• _To do_
Look through the data below and extract, unchanged, the lines from the one that contains "(exists e, normalizer_fails" to the one that contains "by (intros k;", both included.
↓
Lemma profile_cases (self : strategy) (accessToken : value)
    (done : value -> value -> M unit) :
  (exists e, normalizer_fails JSON_parse self accessToken e /\
     userProfile JSON_parse self accessToken done
     = after [CallGet profile_url accessToken] (done e VUndefined))
  \/ (exists body json, fetched JSON_parse self accessToken body json /\
        userProfile JSON_parse self accessToken done
        = after [CallGet profile_url accessToken]
            (try_catch (done VNull (normalized body json))
                       (fun e => done e VUndefined))).
Proof.
  unfold userProfile, normalizer_fails, fetched, profile_url.
  destruct (get _ _ _) as [[err body] res].
  destruct (truthy err) eqn:Herr.
  { left. eexists; split; [left; split; reflexivity|]. apply emit_then. }
  destruct (JSON_parse body) as [json|e] eqn:Hparse.
  2:{ left. exists e; split; [right; left; split; reflexivity|].
      rewrite emit_then. unfold try_catch, bind, lift.
      destruct (done _ _); reflexivity. }
  destruct (nullish json) eqn:Hnull.
  { left. exists TypeError; split.
    - right; right. repeat split. exists json; split; [reflexivity|assumption].
    - rewrite emit_then.
      destruct json; try discriminate;
        unfold try_catch, bind, lift; cbn [getp];
        destruct (done _ _); reflexivity. }
  right. exists body, json. split.
  { exists err, res. repeat split; assumption. }
  assert (Hf : forall k, getp json k = Ok (field json k))
    by (intros k; apply getp_field; assumption).
  rewrite emit_then. f_equal.
  do 6 (cbn [bind lift app]; rewrite ?Hf).
  unfold normalized. cbn [setp update String.eqb Ascii.eqb Bool.eqb].
  destruct (done VNull _) as [t r]; reflexivity.
Qed.

Lemma exchanged_phase (self : strategy) (req : request)
    (err accessToken refreshToken resultsJson : value) :
  truthy err = false ->
  profile_phase JSON_parse self req accessToken refreshToken
    (exchanged JSON_parse self req err accessToken refreshToken resultsJson).
Proof.
  intros Herr. unfold exchanged. rewrite Herr, load_cases.
  destruct (decide_skip self accessToken) as [serr|[|]] eqn:Hskip.
  - unfold loaded. rewrite (skip_failure_truthy _ _ _ Hskip).
    apply Phase_skip_failed; assumption.
  - apply Phase_skipped; assumption.
  - destruct (profile_cases self accessToken (loaded self req accessToken refreshToken))
      as [[e [Hfail ->]]|[body [json [Hfetch ->]]]].
    + unfold loaded at 1. rewrite (normalizer_failure_truthy _ _ _ Hfail).
      apply Phase_fetch_failed; assumption.
    + unfold loaded at 1. cbn [truthy]. unfold verify_run.
      destruct (_verify _ _ _ _ _) as [verr user info|e] eqn:Hverify.
      * apply (Phase_verified _ _ _ _ _ body json verr user info); assumption.
      * cbn [try_catch].
        replace (let '(t', r) := loaded self req accessToken refreshToken e VUndefined in _)
          with (after [CallVerify (forwarded self req) accessToken refreshToken
                         (normalized body json)]
                  (loaded self req accessToken refreshToken e VUndefined))
          by (unfold after; destruct (loaded _ _ _ _ _ _); reflexivity).
        rewrite (after_after [_] [_]); cbn [app].
        apply (Phase_verify_raised _ _ _ _ _ body json e); assumption.
Qed.

(** Every run of [authenticate] is a run of the state machine. *)
Lemma authenticate_attempt (self : strategy) (req : request) (options : value) :
  attempt JSON_parse self req (authenticate JSON_parse self req options).
Proof.
  destruct (authenticate_cases self req options)
    as [->|[->|[authCode [redirectUri [_ [_ [Hcode [Huri [_ ->]]]]]]]]].
  - apply Attempt_rejected.
  - apply Attempt_threw.
  - destruct (getOAuthAccessToken (_oauth2 self) authCode (exchange_params redirectUri))
      as [[[err accessToken] refreshToken] resultsJson] eqn:Hresp.
    rewrite (exchange_run _ _ _ _ _ _ _ _ Hresp).
    destruct (truthy err) eqn:Herr.
    + unfold exchanged. rewrite Herr.
      eapply Attempt_exchange_failed; eassumption.
    + eapply Attempt_exchanged; try eassumption.
      apply exchanged_phase; assumption.
Qed.

Lemma normalizer_fails_unique (self : strategy) (accessToken e e' : value) :
  normalizer_fails JSON_parse self accessToken e ->
  normalizer_fails JSON_parse self accessToken e' -> e = e'.
Proof.
  unfold normalizer_fails. destruct (get _ _ _) as [[err body] res].
  intros [[H1 ->]|[[H1 H2]|[H1 [-> [j [H2 H3]]]]]]
         [[H1' ->]|[[H1' H2']|[H1' [-> [j' [H2' H3']]]]]]; congruence.
Qed.

Lemma fetched_not_failed (self : strategy) (accessToken body json e : value) :
  fetched JSON_parse self accessToken body json ->
  normalizer_fails JSON_parse self accessToken e -> False.
Proof.
  unfold fetched, normalizer_fails. intros [err [res [-> [H1 [H2 H3]]]]].
  intros [[H1' _]|[[_ H2']|[_ [_ [j [H2' H3']]]]]]; congruence.
Qed.

(** Case analysis of a run of [authenticate] down to explicit traces. *)
Ltac run_cases self req options :=
  let H := fresh "Hrun" in
  pose proof (authenticate_attempt self req options) as H;
  destruct H as [ | | ? ? ? ? ? ? ? ? ? ?
                | ? ? ? ? ? ? ? ? ? ? ? [ | | | | ] ].

Ltac explicit_step :=
  match goal with
  | |- context [match ?x with _ => _ end] =>
      lazymatch x with
      | context [match _ with _ => _ end] => fail
      | _ => destruct x eqn:?
      end
  end.

Ltac explicit :=
  unfold after, trace, skip_call, loaded, verify_run, outcome,
    signals, verify_calls, get_calls, exchange_calls, skip_calls;
  repeat (cbn [fst snd app filter In is_signal is_verify is_get is_exchange
                 is_skip];
          try explicit_step).

Ltac tidy_step :=
  match goal with
  | H : SkipValue _ = SkipFunction _ _ _ |- _ => discriminate H
  | H : SkipFunction _ _ _ = SkipValue _ |- _ => discriminate H
  | H : SkipFunction _ _ _ = SkipFunction _ _ _ |- _ =>
      injection H as; subst
  | H : SkipValue _ = SkipValue _ |- _ => injection H as; subst
  | H : SkipFailed _ = SkipFailed _ |- _ => injection H as; subst
  | H : Decided _ = Decided _ |- _ => injection H as H
  | H : SkipFailed _ = Decided _ |- _ => discriminate H
  | H : Decided _ = SkipFailed _ |- _ => discriminate H
  | H : Completes _ _ _ = Completes _ _ _ |- _ => injection H as; subst
  | H : Completes _ _ _ = Raises _ |- _ => discriminate H
  | H : Raises _ = Completes _ _ _ |- _ => discriminate H
  | H : Raises _ = Raises _ |- _ => injection H as; subst
  | H : (_, _) = (_, _) |- _ => injection H as; subst
  | H : ?a = (_, _), H' : ?a = (_, _) |- _ => rewrite H in H'
  | H : _skipUserProfile ?s = _, H' : _skipUserProfile ?s = _ |- _ =>
      rewrite H in H'
  | H : _verify ?s ?r ?a ?t ?p = _, H' : _verify ?s ?r ?a ?t ?p = _ |- _ =>
      rewrite H in H'
  | H : ?b = true, H' : ?b = false |- _ => rewrite H in H'; discriminate H'
  | H : true = false |- _ => discriminate H
  | H : false = true |- _ => discriminate H
  | H : context [decide_skip] |- _ => unfold decide_skip in H
  | H : match ?x with _ => _ end = _ |- _ =>
      lazymatch x with
      | context [match _ with _ => _ end] => fail
      | _ => destruct x eqn:?
      end
  end.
↑
• _Problem solution_
  (exists e, normalizer_fails JSON_parse self accessToken e /\
     userProfile JSON_parse self accessToken done
     = after [CallGet profile_url accessToken] (done e VUndefined))
  \/ (exists body json, fetched JSON_parse self accessToken body json /\
        userProfile JSON_parse self accessToken done
        = after [CallGet profile_url accessToken]
            (try_catch (done VNull (normalized body json))
                       (fun e => done e VUndefined))).
Proof.
  unfold userProfile, normalizer_fails, fetched, profile_url.
  destruct (get _ _ _) as [[err body] res].
  destruct (truthy err) eqn:Herr.
  { left. eexists; split; [left; split; reflexivity|]. apply emit_then. }
  destruct (JSON_parse body) as [json|e] eqn:Hparse.
  2:{ left. exists e; split; [right; left; split; reflexivity|].
      rewrite emit_then. unfold try_catch, bind, lift.
      destruct (done _ _); reflexivity. }
  destruct (nullish json) eqn:Hnull.
  { left. exists TypeError; split.
    - right; right. repeat split. exists json; split; [reflexivity|assumption].
    - rewrite emit_then.
      destruct json; try discriminate;
        unfold try_catch, bind, lift; cbn [getp];
        destruct (done _ _); reflexivity. }
  right. exists body, json. split.
  { exists err, res. repeat split; assumption. }
  assert (Hf : forall k, getp json k = Ok (field json k))
    by (intros k; apply getp_field; assumption).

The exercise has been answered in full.